秦萧眼前突然变成了一连串残影,他立刻感觉胃裏一阵翻腾,胸闷气短,脑袋发晕,紧接着视线变得清楚,那种突如其来的眩晕感也骤然消失。
他看着面前这个满脸烧疤的男人,估摸着这人应该已经年过半百,因为发丝间已见些许白发。
刚才抓住他肩膀的女人站在男人斜后方,露出来的皮肤光洁雪白,这个女人除了衣服,几乎所有地方都是白的。
秦萧又看到了男人身后的另一个男人,这次他蹙起了眉头:“冷兄弟?”
“你怎么……”话没说完,男人上前拥抱了他。
秦萧瞪大眼睛,立刻将人推开:“我不认识你,你是何人?为何要救我?”
男人看着他,由于脸上那些可怕的疤痕,他的笑容看起来并不友好。
他说:“我是你的老师,你现在不记得我不要紧,我可以帮你恢覆记忆。”
恢覆记忆?
秦萧不是第一次听到这样的话,他很快接受了这么个说法,低声重覆道:“老师?”
“对,”男人眼裏闪着激动的泪花,“我是山亦铭,你的老师。”
山亦铭?
秦萧是听过这名字的,只是当时并没有人告诉过他,这人会是他的老师。
他自己断然是没有想到这一茬的。
秦萧往后退了半步,目光投向男人身后:“冷兄弟,这位先生说的可是真的?”
冷昌抱着手臂,斜靠在护栏上,勾勾唇角:“是真是假,我怎么会知道。”
秦萧看着面前的这个男人,再看身后隔着一条街的酒楼,那么多正在逃命的老百姓,那么多不吃人只是杀人的大块头,还有宋予和冷昌突然不见,所有的事情都发生的太快,以至于他到现在才回过神来。

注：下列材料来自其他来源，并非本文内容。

(** [detect_fruits_runs_detector_on_missing_image] on [garbage], with a
    detector that answers for a missing image. *)
Lemma detect_fruits_runs_detector_on_missing_image_witness :
  let results := {| detections := []; processing_time := Finite 0 0 |} in
  (detector (ready []) = Some 0
   /\ imdecode (contents garbage) = Return None
   /\ detect_lenient 0 None = (Return results, 1))
  /\ detect_fruits detect_lenient imdecode shape garbage (ready [])
     = (Raise (HTTPException 400
                 "'NoneType' object has no attribute 'shape'"),
        log (EvDetect None (Return results))
          (set_detector (Some 1) (ready []))).
Proof.
  intros results. split; [repeat split|].
  apply (detect_fruits_runs_detector_on_missing_image detect_lenient
           imdecode shape garbage (ready []) 0 1 results); reflexivity.
Defined.

(** [temp_file_fate] on [clip], twice.  On a disk that fills up after the
    first byte the handler answers 400 with the system's message and the
    temporary file stays behind holding that byte.  With the upload stored
    and the detector failing, the handler answers 400 and the file stays
    behind holding the upload. *)
Lemma temp_file_fate_witness :
  let full :=
    process_video detect demux read_only mux ObjectCounter clip false
      (ready []) in
  let run :=
    process_video detect_failing demux writable mux ObjectCounter clip false
      (ready []) in
  (detector (ready []) = Some 0
   /\ read_only (temp_path_of clip) = false
   /\ write_failure (temp_path_of clip) (contents clip)
      = (Error "OSError"
           "[Errno 28] No space left on device: 'temp_a.mp4'", Some 1)
   /\ writable (temp_path_of clip) = true
   /\ fst run = Raise (HTTPException 400 "inference failed"))
  /\ (fst full
      = Raise (HTTPException 400
                 "[Errno 28] No space left on device: 'temp_a.mp4'")
      /\ disk (snd full) !! temp_path_of clip = Some [x02])
  /\ disk (snd run) !! temp_path_of clip = Some (contents clip).
Proof.
  intros full run.
  assert (H1 : detector (ready []) = Some 0) by reflexivity.
  assert (H2 : read_only (temp_path_of clip) = false) by reflexivity.
  assert (H3 : write_failure (temp_path_of clip) (contents clip)
               = (Error "OSError"
                    "[Errno 28] No space left on device: 'temp_a.mp4'",
                  Some 1)) by (vm_compute; reflexivity).
  assert (H4 : writable (temp_path_of clip) = true) by reflexivity.
  assert (H5 : fst run = Raise (HTTPException 400 "inference failed"))
    by (vm_compute; reflexivity).
  split; [auto 6|]. split.
  - exact (proj1 (temp_file_fate detect demux read_only mux ObjectCounter
                    clip false (ready []) 0 H1) H2).
  - exact (proj2 (proj2 (temp_file_fate detect_failing demux writable mux
                           ObjectCounter clip false (ready []) 0 H1) H4)
             _ H5).
Defined.

(** [process_video_touches_two_paths] on a process that has a file of its
    own. *)
Lemma process_video_touches_two_paths_witness :
  ("notes.txt" <> temp_path_of clip /\ "notes.txt" <> output_path_of clip)
  /\ disk (snd (process_video detect demux writable mux ObjectCounter clip
                  false stocked)) !! "notes.txt"
     = disk stocked !! "notes.txt".
Proof.
  assert (H1 : "notes.txt" <> temp_path_of clip) by discriminate.
  assert (H2 : "notes.txt" <> output_path_of clip) by discriminate.
  split; [split; assumption|].
  exact (process_video_touches_two_paths detect demux writable mux
           ObjectCounter clip false stocked "notes.txt" H1 H2).
Defined.

(** [unopened_container_reports_success] with a codec that opens
    nothing. *)
Lemma unopened_container_reports_success_witness :
  let run :=
    process_video detect demux_unreadable writable mux ObjectCounter garbage
      false (ready []) in
  (detector (ready []) = Some 0
   /\ writable (temp_path_of garbage) = true
   /\ isOpened (demux_unreadable (contents garbage)) = false
   /\ int (CAP_PROP_FPS (demux_unreadable (contents garbage))) = Return 0%Z
   /\ int (CAP_PROP_FRAME_WIDTH (demux_unreadable (contents garbage)))
      = Return 0%Z
   /\ int (CAP_PROP_FRAME_HEIGHT (demux_unreadable (contents garbage)))
      = Return 0%Z
   /\ ObjectCounter = Return tt)
  /\ fst run = Return {| success := true;
                         output_file := output_path_of garbage;
                         total_frames := 0;
                         total_detections := 0;
                         fps := 0;
                         resolution := (0, 0)%Z |}
  /\ detector (snd run) = Some 0
  /\ trace (snd run)
     = trace (ready [])
       ++ [EvVideoWriter (output_path_of garbage) 0 (0, 0)%Z].
Proof.
  intros run. split; [repeat split|].
  exact (unopened_container_reports_success detect demux_unreadable writable
           mux ObjectCounter garbage false (ready []) 0 0 0 0
           eq_refl eq_refl eq_refl eq_refl eq_refl eq_refl eq_refl).
Defined.

(** [video_loop_stops_at_first_failure] on the frames of [clip], whose
    second frame is empty: the third frame never reaches the detector. *)
Lemma video_loop_stops_at_first_failure_witness :
  let pending := frames (demux (contents clip)) in
  let run := video_loop detect_picky pending 0 [] (ready []) in
  let rs := detector_returns detect_picky 0 pending in
  (detector (ready []) = Some 0
   /\ run = (Raise (Error "ValueError" "empty frame"), snd run))
  /\ exists frame,
       pending !! length rs = Some frame
       /\ trace (snd run)
          = trace (ready [])
            ++ zip_with (fun f r => EvDetect (Some f) (Return r))
                 (take (length rs) pending) rs
            ++ [EvDetect (Some frame)
                  (Raise (Error "ValueError" "empty frame"))].
Proof.
  intros pending run rs.
  assert (H : run = (Raise (Error "ValueError" "empty frame"), snd run))
    by (vm_compute; reflexivity).
  split; [split; [reflexivity|exact H]|].
  exact (video_loop_stops_at_first_failure detect_picky pending 0 []
           (ready []) (snd run) (Error "ValueError" "empty frame") 0
           eq_refl H).
Defined.

(** [stream_agrees_with_detect] on [picture], uploaded and streamed. *)
Lemma stream_agrees_with_detect_witness :
  let w2 := ready [encode_frame (contents picture)] in
  let resp :=
    {| dr_success := true; dr_detections := [0; 1; 2; 3];
       dr_image_shape := (640, 480)%Z;
       dr_processing_time_ms := Finite 3 0 |} in
  let w1' := snd (detect_fruits detect imdecode shape picture (ready [])) in
  let message :=
    {| type := "detection_results"; ws_detections := dr_detections resp;
       ws_processing_time_ms := dr_processing_time_ms resp |} in
  (detector (ready []) = Some 0
   /\ detector w2 = Some 0
   /\ detect_fruits detect imdecode shape picture (ready [])
      = (Return resp, w1')
   /\ ws_receive_json (conn w2)
      = (Return (encode_frame (contents picture)), [])
   /\ ws_send_json message [] = (Return tt, []))
  /\ exists w2',
       ws_iteration detect imdecode ws_receive_json ws_send_json w2
       = (Return tt, w2')
       /\ sends (trace w2') = sends (trace w2) ++ [message]
       /\ detector w2' = detector w1'.
Proof.
  intros w2 resp w1' message.
  assert (H3 : detect_fruits detect imdecode shape picture (ready [])
               = (Return resp, w1')) by reflexivity.
  split; [repeat split|].
  exact (stream_agrees_with_detect detect imdecode shape ws_receive_json
           ws_send_json picture (ready []) w1' w2 0 resp [] []
           eq_refl eq_refl H3 eq_refl eq_refl).
Defined.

他抬起手,指着酒楼的方向,问那个男人:“那些人,是你们带来的?”
男人回答:“是啊。”
秦萧点点头,又问:“宋予也是你们带走的?”
男人这次没有马上回答,而是笑着看他。
秦萧又点点头,垂下手:“难道说,那些百姓也全都是……”
“是,是我做的,”男人有些激动,“它们一次比一次完美了,你看见没有?虽然都是病毒感染导致细胞变异进化,但它们之间区别非常大,它们!”
男人张开双臂,面向酒楼那边:“它们是我目前为止,最完美的杰作!”
秦萧顺着他的视线看去,看到的却是双手染满鲜血的大块头,他这才明白,那日在医馆碰到的怪人并非意外,而是有人刻意为之。
他想,恐怕这次平京城的灾难源头皆来源于此。
秦萧又一次看向冷昌,他没有说话,冷昌却透过他的眼神看出了他想问什么。
冷昌微不可查地颔首。
轰——
一声爆炸巨响从远处传来!
男人猛地回头,眉头立刻拧紧,阴沈道:“你好像没关好你的小麻雀,让她钻了空子啊。”
冷昌紧了紧后槽牙,两手撑在护栏上,朝远处烟雾腾起的位置望去。
“003,去处理一下。”他说。
003低眉顺目应了声,眨眼间消失不见。
秦萧望着那边,嘴裏低声喃喃:“宋姑娘……”
山亦铭原本皱着的眉头此时更是皱紧:“你记得宋予,却不记得我?”
他的话裏带着一丝不可置信,仿佛对秦萧的表现很是失望,但面上又极力忍耐着没有表现出来。
他拍了拍秦萧的肩头,用一种长辈对晚辈说话的口气,语重心长道:“跟我到地下城去,我会让你想起一切。”
秦萧的註意都在冷昌和远处冒黑烟的位置,对于山亦铭所说的充耳不闻。
他的着急和紧张落在山亦铭眼中,更是激发了他的失望与恼火,他说:“不用管那边,来,现在实验已经进行到关键时候了,别浪费这不可多得的参观机会。”
秦萧甩开他的手:“抱歉,在下确信与先生并不相识,还有先生所说的实验难道就是让人们互相残杀?这未免也太过残忍,先生难道没有家人,不知人命有多珍贵?这么做与那些草芥人命的土匪又有何区别!”
山亦铭楞住了,他听着熟悉的话语,恍然想起了五年前发生过的事。
当时许粤就是这么跟他说的,认为他的实验目的已经违反人性,指责他获取实验数据的方式太过血腥,所以那时候他们才会发生争执,所以那时候他才会下定决心打开时空乱流,误打误撞来到了这么一个历史上没有记载的朝代。
这裏,是一个天然的巨大器皿,他可以在这裏放开手脚继续研究。
他原以为这一次,不会再有人站出来阻止他了。